Xylene monooxygenase of Pseudomonas putida mt-2 catalyzes multistep oxidations of one methyl group of toluene and xylenes. Recombinant Escherichia coli expressing the monooxygenase genes xylM and xylA catalyzes the oxygenation of toluene, pseudocumene, the corresponding alcohols, and the corresponding aldehydes, all by a monooxygenation type of reaction (B. Bühler, A. Schmid, B. Hauer, and B. Witholt, J. Biol. Chem. 275:10085-10092, 2000). Using E. coli expressing xylMA, we investigated the kinetics of this one-enzyme three-step biotransformation. We found that unoxidized substrates like toluene and pseudocumene inhibit the second and third oxygenation steps and that the corresponding alcohols inhibit the third oxygenation step. These inhibitions might promote the energetically more favorable alcohol and aldehyde dehydrogenations in the wild type. Growth of E. coli was strongly affected by low concentrations of pseudocumene and its products. Toxicity and solubility problems were overcome by the use of a two-liquid-phase system with bis(2-ethylhexyl)phthalate as the carrier solvent, allowing high overall substrate and product concentrations. In a fed-batch-based two-liquid-phase process with pseudocumene as the substrate, we observed the consecutive accumulation of aldehyde, acid, and alcohol. Our results indicate that, depending on the reaction conditions, product formation could be directed to one specific product.

FIG. 1.

Product formation after simultaneous addition of toluene and benzaldehyde (A) and of pseudocumene and 3,4-dimethylbenzaldehyde (B) to resting E. coli JM101(pSPZ3) in 50 mM potassium phosphate buffer, pH 7.4, containing 1% (wt/vol) glucose. The assay was performed as described in Materials and Methods.

FIG. 2.

Product formation after simultaneous addition of pseudocumene and 3,4-dimethylbenzyl alcohol to resting E. coli JM101(pSPZ3) in 50 mM potassium phosphate buffer, pH 7.4, containing 1% (wt/vol) glucose. Assays were performed as described in Materials and Methods.
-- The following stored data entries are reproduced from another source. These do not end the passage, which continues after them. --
Lemma occurs_cons (g : string) (c : ascii) (s : string) :
  occurs g (String c s) <-> startsWith (String c s) g = true \/ occurs g s.
Proof.
  rewrite startsWith_iff. split.
  - intros [pre [post H]]. destruct pre as [|d pre]; simpl in H.
    + left. now exists post.
    + right. injection H as _ ->. now exists pre, post.
  - intros [[post H] | [pre [post H]]].
    + exists "", post. exact H.
    + exists (String c pre), post. simpl. now rewrite H.
Qed.

Lemma indexOf_from_found (s g : string) (k : Z) :
  (0 <= k)%Z -> ((indexOf_from s g k <> -1)%Z <-> occurs g s).
Proof.
  revert k. induction s as [|c s IH]; intros k Hk.
  - simpl. rewrite occurs_empty. destruct g; simpl.
    + split; [reflexivity | lia].
    + split; [congruence | discriminate].
  - rewrite occurs_cons. cbn [indexOf_from].
    destruct (startsWith (String c s) g) eqn:E.
    + split; [now left | lia].
    + rewrite IH by lia. split; [now right | intros [H|H]; [discriminate | exact H]].
Qed.

(** The test [pubTags.indexOf(activeTag) !== -1] is substring containment
    of [ToString(activeTag)]. *)
Lemma indexOf_occurs (s : string) (v : value) :
  negb (indexOf s v =? -1)%Z = true <-> occurs (ToString v) s.
Proof.
  unfold indexOf. rewrite negb_true_iff, Z.eqb_neq.
  apply indexOf_from_found. lia.
Qed.

Lemma typeMatch_iff (T : value) (e : Element) :
  typeMatch T e = true <-> T = Some "all" \/ getAttribute e "data-type" = T.
Proof.
  unfold typeMatch. now rewrite orb_true_iff, !strict_eq_iff.
Qed.

Lemma tagMatch_iff (G : value) (e : Element) :
  tagMatch G e = true <-> G = Some "all" \/ occurs (ToString G) (dataTags e).
Proof.
  unfold tagMatch, dataTags.
  now rewrite orb_true_iff, strict_eq_iff, indexOf_occurs, or_else_empty.
Qed.

Lemma selected_iff (T G : value) (e : Element) :
  typeMatch T e && tagMatch G e = true <-> selected T G e.
Proof.
  unfold selected. now rewrite andb_true_iff, typeMatch_iff, tagMatch_iff.
Qed.

End Strings.

(** ** updateDisplay, in closed form *)

Section UpdateDisplay.

Lemma showOne_attributes T G e : attributes (showOne T G e) = attributes e.
Proof. unfold showOne, showPub. now destruct (typeMatch T e && tagMatch G e). Qed.

Lemma showOne_getAttribute T G e n :
  getAttribute (showOne T G e) n = getAttribute e n.
Proof. unfold getAttribute. now rewrite showOne_attributes. Qed.

Lemma showOne_display T G e :
  style_display (showOne T G e)
  = if typeMatch T e && tagMatch G e then "" else "none".
Proof. unfold showOne, showPub. now destruct (typeMatch T e && tagMatch G e). Qed.

Lemma showOne_visible T G e :
  isVisible (showOne T G e) = typeMatch T e && tagMatch G e.
Proof.
  unfold isVisible. rewrite showOne_display.
  now destruct (typeMatch T e && tagMatch G e).
Qed.

Lemma showPub_eq T G e v :
  showPub T G e v
  = (showOne T G e, if isVisible (showOne T G e) then S v else v).
Proof.
  rewrite showOne_visible. unfold showOne, showPub.
  now destruct (typeMatch T e && tagMatch G e).
Qed.

(** The loop rewrites every entry and leaves in [visible] the number of
    entries it has shown. *)
Lemma forEachPub_eq T G pubs v :
  forEachPub T G pubs v
  = (map (showOne T G) pubs, v + numVisible (map (showOne T G) pubs)).
Proof.
  revert v. induction pubs as [|e pubs IH]; intros v; simpl.
  - now rewrite Nat.add_0_r.
  - rewrite showPub_eq, IH. unfold numVisible. simpl.
    destruct (isVisible (showOne T G e)); simpl; f_equal; lia.
Qed.

(** [updateDisplay] always returns, with that state. *)
Lemma updateDisplay_displayed (s : State) :
  updateDisplay s = Normal (displayed s).
Proof.
  unfold updateDisplay, displayed. rewrite forEachPub_eq. simpl.
  unfold countEl, clearBtn.
  destruct (pub_count (page s)), (clear_filters (page s)); reflexivity.
Qed.

Lemma countText_label (n : nat) : countText n = countLabel n.
Proof.
  unfold countText, countLabel.
  destruct (n =? 1)%nat; reflexivity.
Qed.

Lemma clearDisplay_shown (T G : value) :
  clearDisplay T G = "inline-block" <-> T <> Some "all" \/ G <> Some "all".
Proof.
  unfold clearDisplay. rewrite <- !strict_eq_false_iff.
  destruct (strict_eq T (Some "all")), (strict_eq G (Some "all")); simpl;
    split; try discriminate; intuition congruence.
Qed.

Lemma clearDisplay_hidden (T G : value) :
  clearDisplay T G = "none" <-> T = Some "all" /\ G = Some "all".
Proof.
  unfold clearDisplay. rewrite <- !strict_eq_iff.
  destruct (strict_eq T (Some "all")), (strict_eq G (Some "all")); simpl;
    split; try discriminate; intuition congruence.
Qed.

End UpdateDisplay.

(** ** The filter *)

(** The three-entry scenario: selecting type "paper", then tag "tiktok",
    then clearing. *)
Example scenario :
  Sample.summary (s <- init Sample.research ;; run [ClickType 1] s)
    = Some (2, Some "2 publications", Some "inline-block")
  /\ Sample.summary (s <- init Sample.research ;; run [ClickType 1; ClickTag 3] s)
    = Some (1, Some "1 publication", Some "inline-block")
  /\ Sample.summary (s <- init Sample.research ;; run [ClickType 1; ClickTag 3; ClickClear] s)
    = Some (3, Some "3 publications", Some "none").
Proof. repeat split; vm_compute; reflexivity. Qed.

(** C1.  After updateDisplay, an entry is visible exactly when the active
    type is "all" or equals its data-type, and the active tag is "all" or
    occurs as a substring of its data-tags string.  The entry keeps its
    attributes and the selection is unchanged. *)
Theorem updateDisplay_visible_iff (s : State) (i : nat) (E : Element) :
  nth_error (allPubs s) i = Some E ->
  exists s' E',
    updateDisplay s = Normal s'
    /\ activeType s' = activeType s /\ activeTag s' = activeTag s
    /\ nth_error (allPubs s') i = Some E'
    /\ attributes E' = attributes E
    /\ (isVisible E' = true <-> selected (activeType s) (activeTag s) E).
Proof.
  intros HE.
  exists (displayed s), (showOne (activeType s) (activeTag s) E).
  split; [apply updateDisplay_displayed|].
  split; [reflexivity|]. split; [reflexivity|].
  split; [unfold allPubs in *; simpl; now apply map_nth_error|].
  split; [apply showOne_attributes|].
  rewrite showOne_visible. apply selected_iff.
Qed.

Lemma updateDisplay_visible_iff_witness :
  exists s' E',
    updateDisplay Sample.loaded = Normal s'
    /\ activeType s' = activeType Sample.loaded
    /\ activeTag s' = activeTag Sample.loaded
    /\ nth_error (allPubs s') 0 = Some E'
    /\ attributes E' = attributes (Sample.entry "paper" "ai,policy")
    /\ (isVisible E' = true
        <-> selected (activeType Sample.loaded) (activeTag Sample.loaded)
              (Sample.entry "paper" "ai,policy")).
Proof.
  apply (updateDisplay_visible_iff Sample.loaded 0 (Sample.entry "paper" "ai,policy")).
  reflexivity.
Defined.

(** C2.  After updateDisplay, when the count label exists, its text is the
    number n of visible entries followed by " publication" when n is 1 and
    by " publications" otherwise. *)
Theorem updateDisplay_count_label (s : State) (c : Element) :
  countEl s = Some c ->
  exists s' c',
    updateDisplay s = Normal s'
    /\ countEl s' = Some c'
    /\ textContent c' = countLabel (numVisible (allPubs s')).
Proof.
  intros Hc.
  exists (displayed s),
    (set_textContent
       (countText (numVisible (map (showOne (activeType s) (activeTag s)) (allPubs s)))) c).
  split; [apply updateDisplay_displayed|].
  unfold displayed, countEl, allPubs in *. simpl. rewrite Hc. simpl.
  split; [reflexivity | apply countText_label].
Qed.

Lemma updateDisplay_count_label_witness :
  exists s' c',
    updateDisplay Sample.loaded = Normal s'
    /\ countEl s' = Some c'
    /\ textContent c' = countLabel (numVisible (allPubs s')).
Proof.
  apply (updateDisplay_count_label Sample.loaded
           (set_textContent "3 publications" Sample.plain)).
  reflexivity.
Defined.

(** C3.  After updateDisplay, when the clear control exists, it is shown
    (display "inline-block") exactly when the active type or the active tag
    is not "all", and hidden (display "none") otherwise. *)
Theorem updateDisplay_clear_control (s : State) (b : Element) :
  clearBtn s = Some b ->
  exists s' b',
    updateDisplay s = Normal s'
    /\ clearBtn s' = Some b'
    /\ (style_display b' = "inline-block"
        <-> activeType s' <> Some "all" \/ activeTag s' <> Some "all")
    /\ (style_display b' = "none"
        <-> activeType s' = Some "all" /\ activeTag s' = Some "all").
Proof.
  intros Hb.
  exists (displayed s), (set_display (clearDisplay (activeType s) (activeTag s)) b).
  split; [apply updateDisplay_displayed|].
  unfold displayed, clearBtn in *. simpl. rewrite Hb. simpl.
  split; [reflexivity|].
  split; [apply clearDisplay_shown | apply clearDisplay_hidden].
Qed.

Lemma updateDisplay_clear_control_witness :
  exists s' b',
    updateDisplay Sample.loaded = Normal s'
    /\ clearBtn s' = Some b'
    /\ (style_display b' = "inline-block"
        <-> activeType s' <> Some "all" \/ activeTag s' <> Some "all")
    /\ (style_display b' = "none"
        <-> activeType s' = Some "all" /\ activeTag s' = Some "all").
Proof.
  apply (updateDisplay_clear_control Sample.loaded (set_display "none" Sample.plain)).
  reflexivity.
Defined.


(** ** Queries by class *)

Section Selectors.

Variables (sel sel' : Element -> bool) (f g : Element -> Element).

Lemma length_forEachSel (l : list Element) : length (forEachSel sel f l) = length l.
Proof. apply length_map. Qed.

Lemma length_update_sel i (l : list Element) : length (update_sel sel i f l) = length l.
Proof.
  revert i. induction l as [|x l IH]; intros i; cbn [update_sel length]; [reflexivity|].
  destruct (sel x); [destruct i|]; cbn [length]; now rewrite ?IH.
Qed.

(** The elements a query returns, once [f] has run on the elements matching
    a selector that covers the query's. *)
Lemma filter_forEachSel_sub (l : list Element) :
  (forall x, sel x = true -> sel' x = true) ->
  (forall x, sel (f x) = sel x) ->
  filter sel (forEachSel sel' f l) = map f (filter sel l).
Proof.
  intros Hsub Hf. unfold forEachSel.
  induction l as [|x l IH]; cbn [map filter]; [reflexivity|].
  destruct (sel x) eqn:Ex.
  - rewrite (Hsub x Ex), Hf, Ex. cbn [map]. now rewrite IH.
  - destruct (sel' x); rewrite ?Hf, Ex; exact IH.
Qed.

(** The elements a query returns are not touched through a selector that
    none of them matches. *)
Lemma filter_forEachSel_apart (l : list Element) :
  Forall (fun x => sel x = true -> sel' x = false) l ->
  (forall x, sel (f x) = sel x) ->
  filter sel (forEachSel sel' f l) = filter sel l.
Proof.
  intros Hd Hf. unfold forEachSel.
  induction Hd as [|x l Hx Hd IH]; cbn [map filter]; [reflexivity|].
  destruct (sel x) eqn:Ex.
  - rewrite (Hx eq_refl), Ex. now rewrite IH.
  - destruct (sel' x); rewrite ?Hf, Ex; exact IH.
Qed.
Example two_notifications_one_signal :
  (ch <- Store_Watch _store ;;
   Store_NotifyWatchers _store ;;;
   Store_NotifyWatchers _store ;;;
   w <- get ;;
   ret (chans w !! ch)) db_world
  = Done (Some {| chan_cap := 1; chan_len := 1 |})
         (set_stores {[ _store := {| providers := providers db_store;
                                     allowProviderOverride := false;
                                     watchers := [0%nat] |} ]}
            (set_chans {[ 0%nat := {| chan_cap := 1; chan_len := 1 |} ]} db_world)).
Proof. vm_compute. reflexivity. Qed.

Lemma conf_reads_succeed :
  all_reads_succeed example_go conf_fs "/conf" [plain "Token"; directory "db"].
Proof.
  intros f Hf.
  apply elem_of_cons in Hf as [-> | Hf]; [cbn; eauto |].
  apply elem_of_cons in Hf as [-> | Hf]; [| now apply elem_of_nil in Hf].
  cbn. eexists. split; [reflexivity |].
  intros g Hg _.
  apply elem_of_cons in Hg as [-> | Hg]; [cbn; eauto |].
  apply elem_of_cons in Hg as [-> | Hg]; [cbn; eauto |].
  now apply elem_of_nil in Hg.
Qed.

Lemma conf_one_level :
  one_level example_go conf_fs "/conf" [plain "Token"; directory "db"].
Proof.
  intros f sub g Hf Hdir Hsub Hg.
  apply elem_of_cons in Hf as [-> | Hf]; [discriminate |].
  apply elem_of_cons in Hf as [-> | Hf]; [| now apply elem_of_nil in Hf].
  cbn in Hsub. injection Hsub as <-.
  apply elem_of_cons in Hg as [-> | Hg]; [reflexivity |].
  apply elem_of_cons in Hg as [-> | Hg]; [reflexivity |].
  now apply elem_of_nil in Hg.
Qed.

Lemma FileTree_keys_and_priorities_witness :
  ReadDir (fs conf_world) "/conf" = Ok [plain "Token"; directory "db"] /\
  exists l groups,
    FileTree_files example_go (fs conf_world) "/conf" [] [plain "Token"; directory "db"]
    = Ok l /\
    l = concat groups /\
    exists c1 c2,
      groups !! 1%nat = Some [ {| key := "db"; value := c1; priority := 10 |};
                               {| key := "db"; value := c2; priority := 5 |} ].
Proof.
  split; [reflexivity |].
  destruct (FileTree_keys_and_priorities
              example_go conf_world _store fresh_store "/conf"
              [plain "Token"; directory "db"]
              ltac:(discriminate) eq_refl conf_reads_succeed conf_one_level
              eq_refl (or_introl eq_refl))
    as (l & groups & Hfiles & Hl & _ & _ & Hdb).
  exists l, groups. split; [exact Hfiles |]. split; [exact Hl |].
  apply (Hdb 1%nat (directory "db") 0 0); reflexivity.
Defined.

Example conf_items :
  FileTree_files example_go conf_fs "/conf" [] [plain "Token"; directory "db"]
  = Ok [ {| key := "Token"; value := "t0k3n"; priority := 10 |};
         {| key := "db"; value := "pg://primary"; priority := 10 |};
         {| key := "db"; value := "pg://replica"; priority := 5 |} ].
Proof. reflexivity. Qed.

Lemma FileTree_nested_directory_fails_witness :
  (stores deep_world !! _store = Some fresh_store /\
   ReadDir (fs deep_world) "/deep" = Ok [plain "a"; directory "db"] /\
   ReadDir (fs deep_world) "/deep/db" = Ok [directory "inner"]) /\
  exists err w' st',
    Store_FileTree example_go _store "/deep" deep_world = Done tt w' /\
    stores w' !! _store = Some st' /\
    providers st' !! "filetree:/deep" = Some (ErrorProviderFn err) /\
    inmems w' = inmems deep_world.
Proof.
  split; [repeat split; reflexivity |].
  destruct (FileTree_nested_directory_fails
              example_go deep_world _store fresh_store "/deep"
              [plain "a"; directory "db"] (directory "db")
              [directory "inner"] (directory "inner")
              ltac:(discriminate) eq_refl (or_introl eq_refl) eq_refl
              ltac:(apply list_elem_of_further, list_elem_of_here) eq_refl eq_refl
              ltac:(apply list_elem_of_here) eq_refl)
    as (err & w' & st' & Hrun & Hst & Hprov & _ & Hmem & _).
  exists err, w', st'. auto.
Defined.

Example deep_error :
  exists w', Store_FileTree example_go _store "/deep" deep_world = Done tt w' /\
    (st <- load_store _store ;; ret (providers st !! "filetree:/deep")) w'
    = Done (Some (ErrorProviderFn
                    "subdir db: encountered nested directory inner, max 1 level of nesting"))
           w'.
Proof. eexists. split; vm_compute; reflexivity. Qed.

Lemma EnvVariable_automatic_binding_follows_environment_witness :
  (stores (init_world app_environ empty_fs 0) !! _store = Some fresh_store /\
   environ (init_world app_environ empty_fs 0)
   = ["PATH=/bin"] ++ ["APP_DB_HOST=localhost"] ++ ["HOME=/root"]) /\
  exists (b : gmap string string) (w' : World),
    b !! "APP_DB_HOST" = Some "db_host" /\
    (provider <- Store_EnvVariable example_go _store
                   ([WithPriority 7] ++ [WithAutomaticBinding "APP" "_"] ++ []) ;;
     first <- EnvVariableProvider_Items provider ;;
     os_Unsetenv "APP_DB_HOST" ;;;
     second <- EnvVariableProvider_Items provider ;;
     ret (first, second)) (init_world app_environ empty_fs 0)
    = Done (({| Items := bound_items b 7 ["PATH=/bin"]
                           ++ [{| key := "db_host"; value := "localhost"; priority := 7 |}]
                           ++ bound_items b 7 ["HOME=/root"] |}, None),
            ({| Items := bound_items b 7 ["PATH=/bin"] ++ bound_items b 7 ["HOME=/root"] |},
             None)) w' /\
    environ w' = ["PATH=/bin"] ++ ["HOME=/root"].
Proof.
  split; [split; reflexivity |].
  apply (EnvVariable_automatic_binding_follows_environment
           example_go (init_world app_environ empty_fs 0) _store fresh_store
           [WithPriority 7] [] 7 ["PATH=/bin"] ["HOME=/root"]
           ltac:(repeat constructor; eexists; reflexivity) ltac:(constructor)
           eq_refl eq_refl (or_introl eq_refl) eq_refl).
  repeat constructor.
  - exists "PATH", "/bin". split; [reflexivity | discriminate].
  - exists "HOME", "/root". split; [reflexivity | discriminate].
Defined.

Example automatic_binding_run :
  (provider <- Store_EnvVariable example_go _store
                 [WithPriority 7; WithAutomaticBinding "APP" "_"] ;;
   first <- EnvVariableProvider_Items provider ;;
   os_Unsetenv "APP_DB_HOST" ;;;
   second <- EnvVariableProvider_Items provider ;;
   ret (fst first, fst second)) (init_world app_environ empty_fs 0)
  = Done ({| Items := [{| key := "db_host"; value := "localhost"; priority := 7 |}] |},
          {| Items := [] |})
         (set_environ ["PATH=/bin"; "HOME=/root"]
            (set_stores {[ _store := with_provider "environ" (EnvVariableItems 0%nat)
                                       fresh_store ]}
               (set_envps {[ 0%nat := {| inMemory := {| items := [] |};
                                        bindings := {[ "APP_DB_HOST" := "db_host" ]};
                                        env_priority := 7 |} ]}
                  (init_world app_environ empty_fs 0)))).
Proof. vm_compute. reflexivity. Qed.

Lemma InitFromEnvironment_directives_witness :
  (stores directive_world !! _store = Some fresh_store /\
   directive example_go " vault : secret/app " = ("vault", "secret/app")) /\
  exists w' st',
    InitFromEnvironment_directive example_go no_custom _store " vault : secret/app "
                                  directive_world = Done tt w' /\
    stores w' !! _store = Some st' /\
    providers st' !! "vault:secret/app"
    = Some (ErrorProviderFn "failed to instantiate provider factory") /\
    forall w'',
      call_provider (ErrorProviderFn "failed to instantiate provider factory") w''
      = Done (empty_ItemList, Some "failed to instantiate provider factory") w''.
Proof.
  split; [split; reflexivity |].
  apply (proj2 (proj2 (proj2 (proj2
           (InitFromEnvironment_directives example_go no_custom directive_world
              _store fresh_store eq_refl))))
           " vault : secret/app " "vault" "secret/app" eq_refl
           (or_introl eq_refl) (or_introl eq_refl)).
Defined.

(** C5. Two directives naming the same unknown factory ask for the same
    error provider twice: the second registration panics, and
    [InitFromEnvironment] with it. *)
Lemma InitFromEnvironment_repeated_unknown_factory_panics :
  stores repeated_world !! _store = Some fresh_store /\
  strings_Split (os_Getenv (environ repeated_world) ConfigEnvVar) "," = ["nope"; "nope"] /\
  unregistered repeated_world "nope" /\
  Store_InitFromEnvironment example_go no_custom _store repeated_world
  = Panic "conflict on configuration provider: nope:" /\
  ~ (exists w', Store_InitFromEnvironment example_go no_custom _store repeated_world
                = Done tt w').
Proof.
  split; [reflexivity |]. split; [reflexivity |].
  split; [left; reflexivity |].
  assert (Hpanic : Store_InitFromEnvironment example_go no_custom _store repeated_world
                   = Panic "conflict on configuration provider: nope:")
    by (vm_compute; reflexivity).
  split; [exact Hpanic |].
  intros [w' Hdone]. rewrite Hpanic in Hdone. discriminate.
Qed.

Lemma source_errors_register_error_providers_witness :
  (stores directive_world !! _store = Some fresh_store /\
   source_error example_go no_custom directive_world _store
     (InitFromEnvironment_directive example_go no_custom _store " vault : secret/app ")
     "vault:secret/app" factory_error) /\
  exists w',
    InitFromEnvironment_directive example_go no_custom _store " vault : secret/app "
                                  directive_world = Done tt w' /\
    stores w' = <[_store := with_provider "vault:secret/app"
                              (ErrorProviderFn factory_error) fresh_store]>
                  (stores directive_world).
Proof.
  assert (Hsrc : source_error example_go no_custom directive_world _store
                   (InitFromEnvironment_directive example_go no_custom _store
                                                  " vault : secret/app ")
                   "vault:secret/app" factory_error).
  { apply (unknown_factory example_go no_custom directive_world _store
             " vault : secret/app " "vault" "secret/app" eq_refl).
    left. reflexivity. }
  split; [split; [reflexivity | exact Hsrc] |].
  destruct (proj1 (source_errors_register_error_providers
                     example_go no_custom directive_world _store fresh_store
                     _ _ _ eq_refl Hsrc) (or_introl eq_refl))
    as (w' & Hrun & Hst & _).
  exists w'. split; assumption.
Defined.

(** * Further properties *)

(** ** Registering several providers *)

Lemma set_stores_same (w : World) : set_stores (stores w) w = w.
Proof. destruct w; reflexivity. Qed.

Lemma with_providers_same (st : Store) : with_providers (providers st) st = st.
Proof. destruct st; reflexivity. Qed.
After 10 min, pseudocumene was pulsed to the reaction mixtures.

FIG. 3.

Product formation after simultaneous addition of 3,4-dimethylbenzyl alcohol and 3,4-dimethylbenzaldehyde to resting E. coli JM101(pSPZ3) in 50 mM potassium phosphate buffer, pH 7.4, containing 1% (wt/vol) glucose. Assays were performed as described in Materials and Methods.

FIG. 4.

Growth rates of E. coli JM101 after addition of different amounts of pseudocumene, 3,4-dimethylbenzyl alcohol, 3,4-dimethylbenzaldehyde, or 3,4-dimethylbenzoic acid. After entering exponential growth, a 400-ml culture was split into 40-ml subcultures, to which different amounts of the substance of interest were added. Experimental details are described in Materials and Methods.

FIG. 5.

Growth of E. coli JM101 in the absence and in the presence of BEHP containing different volume fractions of pseudocumene. After reaching exponential growth, a 200-ml culture was split into 20-ml subcultures, to which no or 20 ml of BEHP containing different volume fractions of pseudocumene (ps) was added. Experimental details are described in Materials and Methods.

FIG. 6.

Fed-batch-based two-liquid-phase biotransformation with E. coli JM101(pSPZ3) at a phase ratio of 0.5. The second organic phase consisted of BEHP as the organic carrier solvent, 2% (vol/vol) pseudocumene, and 1% (vol/vol) n-octane (as the inducer). Addition of the organic phase occurred 1 h after feed initiation (arrow). Experimental details of the fed batch are described in Materials and Methods. (A) Reactant and octane concentrations during the fed-batch experiment. All concentrations represent the sum of the respective concentrations in the organic and aqueous phases. (B) Formation of E. coli JM101(pSPZ3) biomass and development of the specific product formation rate, which was calculated by determining the rate of total product formation per gram of CDW as the average for an interval between two data points.